Your instructions: After locating the line that contains "Module CDemo." in the data below, set down exactly that line and each one after it through the line that contains "intros Hw. unfold", and nothing more.

Dataset items
(* ===== verification/CoordinatorRuns.v ===== *)
(** * CoordinatorRuns: concrete runs of the activation coordinator

    Witnesses for the theorems of CoordinatorProofs.v, evaluated with the fake adapters of the
    source and the FIPS 180-4 digest, and two runs in which the documented recovery cannot
    end in a commit. *)

From S2P Require Import Prelude Effects Json Sha256 EcpaModel ExposureGate GateRecovery.
From S2P Require Import DurableCoordinator CoordinatorProofs.

Local Open Scope string_scope.
Local Open Scope list_scope.

Module CDemo.
Definition clock (n : nat) : Z := 100 + Z.of_nat n.
Definition worker := mkProcessIdentity "node0" "worker" 0 "boot-1" 7.
Definition pred := mkPredecessorSnapshot 0 None [].
Definition p : Plan := mkPlan [EcpaModel.Demo.plugin] EcpaModel.Demo.the_host []
  [EcpaModel.Demo.obligation] pred false.
Definition pid : string := plan_id p.
Definition att (n : string) : Attestation := mkAttestation pid "launch-1" worker "ob-1"
  "patch-applied" n 0 100000 (plugin_id EcpaModel.Demo.plugin) "host-runtime" "issuer" "k1" 10
  "ed" "ad".
Definition fakes : Fake.t := Fake.mk [worker] false false true None None true true.
Definition gate0 : World D.t :=
  mkWorld empty_db ∅ 0 None (D.init 0 (to_json pred) None ∅ false false).

Definition W : Type := CWorld Fake.t D.t.
Definition start (faults : gset string) (gate : option (World D.t)) : W :=
  new_coordinator new_store faults fakes gate.
Definition restart (w : W) : W := new_coordinator (store w) ∅ (env w) (exposure_gate w).
Definition run (w : W) (cs : list coordinator_call) : W :=
  foldl (λ w c, (cexec clock GateDemo.clock c w).2) w cs.

Definition observed : list coordinator_call :=
  [KPlan p; KPrepare pid; KLaunch pid "launch-1"; KObserve pid (att "n1") (Some 150%Z)].
(** What the design document asks of the manager after a restart. *)
Definition documented_recovery : list coordinator_call :=
  [KRecover pid; KRefresh pid [worker]; KObserve pid (att "n2") (Some 200%Z); KResume pid].

Definition ready : W := run (start ∅ None) observed.
(** The process dies after the compare-and-swap, before traffic moves. *)
Definition crashed : W := run (start {["commit.after_wal"]} None) (observed ++ [KCommit pid 0]).
Definition recovered : W := run (restart crashed) documented_recovery.
(** The same without a crash in the commit, with an exposure gate. *)
Definition gate_recovered : W :=
  run (restart (run (start ∅ (Some gate0)) observed)) documented_recovery.

Lemma crun_reachable w cs :
  creachable clock GateDemo.clock w → creachable clock GateDemo.clock (run w cs).
Proof.
  intros Hw. unfold run. induction cs as [|c cs IH] using rev_ind; [done|].
  rewrite foldl_app. eapply cr_next; [exact IH|apply cn_call].
Qed.

Lemma start_reachable f g : creachable clock GateDemo.clock (start f g).
Proof. apply cr_new. Qed.

Lemma restart_reachable w :
  creachable clock GateDemo.clock w → creachable clock GateDemo.clock (restart w).
Proof. intros Hw. eapply cr_next; [exact Hw|apply cn_boot]. Qed.

Definition state_of (w : W) : option State.t := state_in (store w) pid.

Example ready_commits :
  (commit clock GateDemo.clock pid 0 ready).1 = Ok 1%Z
  ∧ state_of (run ready [KCommit pid 0]) = Some State.EFFECTIVE
  ∧ Fake.active_plan_id (env (run ready [KCommit pid 0])) = Some pid.
Proof. vm_compute. done. Qed.

Example gate_commits :
  state_of (run (run (start ∅ (Some gate0)) observed) [KCommit pid 0]) = Some State.EFFECTIVE.
Proof. vm_compute. done. Qed.
End CDemo.

Lemma coordinator_store_ok_witness :
  CDemo.state_of CDemo.recovered = Some State.OBSERVING ∧ store_ok (store CDemo.recovered).
Proof.
  split; [vm_compute; reflexivity|].
  apply (coordinator_store_ok CDemo.clock GateDemo.clock), CDemo.crun_reachable,
    CDemo.restart_reachable, CDemo.crun_reachable, CDemo.start_reachable.
Defined.

Lemma coordinator_history_witness :
  store_le (store CDemo.ready)
    (store (cexec CDemo.clock GateDemo.clock (KCommit CDemo.pid 0) CDemo.ready).2).
Proof.
  apply coordinator_history, CDemo.crun_reachable, CDemo.start_reachable.
Defined.

Lemma commit_postcondition_witness :
  ∃ g w', commit CDemo.clock GateDemo.clock CDemo.pid 0 CDemo.ready = (Ok g, w')
    ∧ committed (store CDemo.ready) (store w') (manager_epoch CDemo.ready)
        (CDemo.clock (cticks CDemo.ready)) CDemo.pid 0 g.
Proof.
  destruct (commit CDemo.clock GateDemo.clock CDemo.pid 0 CDemo.ready) as [[g|e] w'] eqn:Hc.
  - exists g, w'. split; [reflexivity|].
    apply (commit_postcondition CDemo.clock GateDemo.clock); [|exact Hc].
    apply CDemo.crun_reachable, CDemo.start_reachable.
  - exfalso. revert Hc. vm_compute. discriminate.
Defined.

Lemma restart_requires_fresh_evidence_witness :
  CDemo.state_of CDemo.ready = Some State.OBSERVING
  ∧ (commit CDemo.clock GateDemo.clock CDemo.pid 0
      (new_coordinator (store CDemo.ready) ∅ CDemo.fakes None : CDemo.W)).1 ≠ Ok 1%Z.
Proof.
  split; [vm_compute; reflexivity|].
  apply (restart_requires_fresh_evidence CDemo.clock GateDemo.clock CDemo.ready ∅ CDemo.fakes
    None CDemo.pid 0).
  apply CDemo.crun_reachable, CDemo.start_reachable.
Defined.

Lemma stale_plan_never_commits_witness :
  generation (store CDemo.crashed) = 1%Z
  ∧ (commit CDemo.clock GateDemo.clock CDemo.pid 1 CDemo.crashed).1 ≠ Ok 2%Z.
Proof.
  split; [vm_compute; reflexivity|].
  apply (stale_plan_never_commits CDemo.clock GateDemo.clock CDemo.crashed CDemo.pid CDemo.p
    CDemo.crashed 1 2).
  - apply CDemo.crun_reachable, CDemo.start_reachable.
  - split; [|vm_compute; reflexivity].
    destruct (activation (store CDemo.crashed)) as [|row l] eqn:Ha;
      [exfalso; revert Ha; vm_compute; discriminate|].
    exists row. split; [left|]. revert Ha. vm_compute. intros [= <- _]. split; reflexivity.
  - apply rtc_refl.
Defined.

Lemma recover_settles_witness :
  ∃ st w', recover CDemo.clock GateDemo.clock CDemo.pid (CDemo.restart CDemo.crashed) = (Ok st, w')
    ∧ state_in (store w') CDemo.pid = Some st ∧ in_flight st = false.
Proof.
  destruct (recover CDemo.clock GateDemo.clock CDemo.pid (CDemo.restart CDemo.crashed))
    as [[st|e] w'] eqn:Hr.
  - exists st, w'. split; [reflexivity|]. exact (recover_settles _ _ _ _ _ _ Hr).
  - exfalso. revert Hr. vm_compute. discriminate.
Defined.

(** Finding: a crash between the compare-and-swap and the traffic switch strands the
    plan.  The design document's recovery (recover, refresh the inventory, observe again,
    resume, commit) brings the activation back to OBSERVING with complete evidence, but the
    generation already counts the commit that did not happen: committing again is refused as
    a CAS mismatch for the old and for the new generation, while the predecessor's traffic is
    restored. *)
Theorem crash_after_intent_strands_plan :
  (cexec CDemo.clock GateDemo.clock (KCommit CDemo.pid 0) (CDemo.run (CDemo.start
     {["commit.after_wal"]} None) CDemo.observed)).1
    = Err (RuntimeError "injected fault: commit.after_wal")
  ∧ CDemo.state_of CDemo.recovered = Some State.OBSERVING
  ∧ evidence_complete (store CDemo.recovered) CDemo.p (manager_epoch CDemo.recovered) 200 = true
  ∧ Fake.active_plan_id (env CDemo.recovered) = None
  ∧ generation (store CDemo.recovered) = 1%Z
  ∧ (commit CDemo.clock GateDemo.clock CDemo.pid 0 CDemo.recovered).1
    = Err (ContractError CAS_MISMATCH "0")
  ∧ (commit CDemo.clock GateDemo.clock CDemo.pid 1 CDemo.recovered).1
    = Err (ContractError CAS_MISMATCH "1").
Proof. vm_compute. done. Qed.

(** Finding: with an exposure gate, recovering an observing activation rolls the gate
    back for good.  The documented recovery restores OBSERVING with complete evidence, and the
    commit then passes its compare-and-swap, increments the generation and only fails at the
    gate, which is terminally ROLLED_BACK. *)
Theorem gate_recovery_cannot_commit :
  CDemo.state_of CDemo.gate_recovered = Some State.OBSERVING
  ∧ evidence_complete (store CDemo.gate_recovered) CDemo.p
      (manager_epoch CDemo.gate_recovered) 200 = true
  ∧ (exposure_gate CDemo.gate_recovered ≫= GateDemo.state_of) = Some GateState.ROLLED_BACK
  ∧ (commit CDemo.clock GateDemo.clock CDemo.pid 0 CDemo.gate_recovered).1
    = Err (GateError "invalid gate transition ROLLED_BACK->OPENING")
  ∧ generation (store (CDemo.run CDemo.gate_recovered [KCommit CDemo.pid 0])) = 1%Z
  ∧ CDemo.state_of (CDemo.run CDemo.gate_recovered [KCommit CDemo.pid 0])
    = Some State.COMMIT_READY.
Proof. vm_compute. done. Qed.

Result of this task:
Module CDemo.
Definition clock (n : nat) : Z := 100 + Z.of_nat n.
Definition worker := mkProcessIdentity "node0" "worker" 0 "boot-1" 7.
Definition pred := mkPredecessorSnapshot 0 None [].
Definition p : Plan := mkPlan [EcpaModel.Demo.plugin] EcpaModel.Demo.the_host []
  [EcpaModel.Demo.obligation] pred false.
Definition pid : string := plan_id p.
Definition att (n : string) : Attestation := mkAttestation pid "launch-1" worker "ob-1"
  "patch-applied" n 0 100000 (plugin_id EcpaModel.Demo.plugin) "host-runtime" "issuer" "k1" 10
  "ed" "ad".
Definition fakes : Fake.t := Fake.mk [worker] false false true None None true true.
Definition gate0 : World D.t :=
  mkWorld empty_db ∅ 0 None (D.init 0 (to_json pred) None ∅ false false).

Definition W : Type := CWorld Fake.t D.t.
Definition start (faults : gset string) (gate : option (World D.t)) : W :=
  new_coordinator new_store faults fakes gate.
Definition restart (w : W) : W := new_coordinator (store w) ∅ (env w) (exposure_gate w).
Definition run (w : W) (cs : list coordinator_call) : W :=
  foldl (λ w c, (cexec clock GateDemo.clock c w).2) w cs.

Definition observed : list coordinator_call :=
  [KPlan p; KPrepare pid; KLaunch pid "launch-1"; KObserve pid (att "n1") (Some 150%Z)].
(** What the design document asks of the manager after a restart. *)
Definition documented_recovery : list coordinator_call :=
  [KRecover pid; KRefresh pid [worker]; KObserve pid (att "n2") (Some 200%Z); KResume pid].

Definition ready : W := run (start ∅ None) observed.
(** The process dies after the compare-and-swap, before traffic moves. *)
Definition crashed : W := run (start {["commit.after_wal"]} None) (observed ++ [KCommit pid 0]).
Definition recovered : W := run (restart crashed) documented_recovery.
(** The same without a crash in the commit, with an exposure gate. *)
Definition gate_recovered : W :=
  run (restart (run (start ∅ (Some gate0)) observed)) documented_recovery.

Lemma crun_reachable w cs :
  creachable clock GateDemo.clock w → creachable clock GateDemo.clock (run w cs).
Proof.
  intros Hw. unfold run. induction cs as [|c cs IH] using rev_ind; [done|].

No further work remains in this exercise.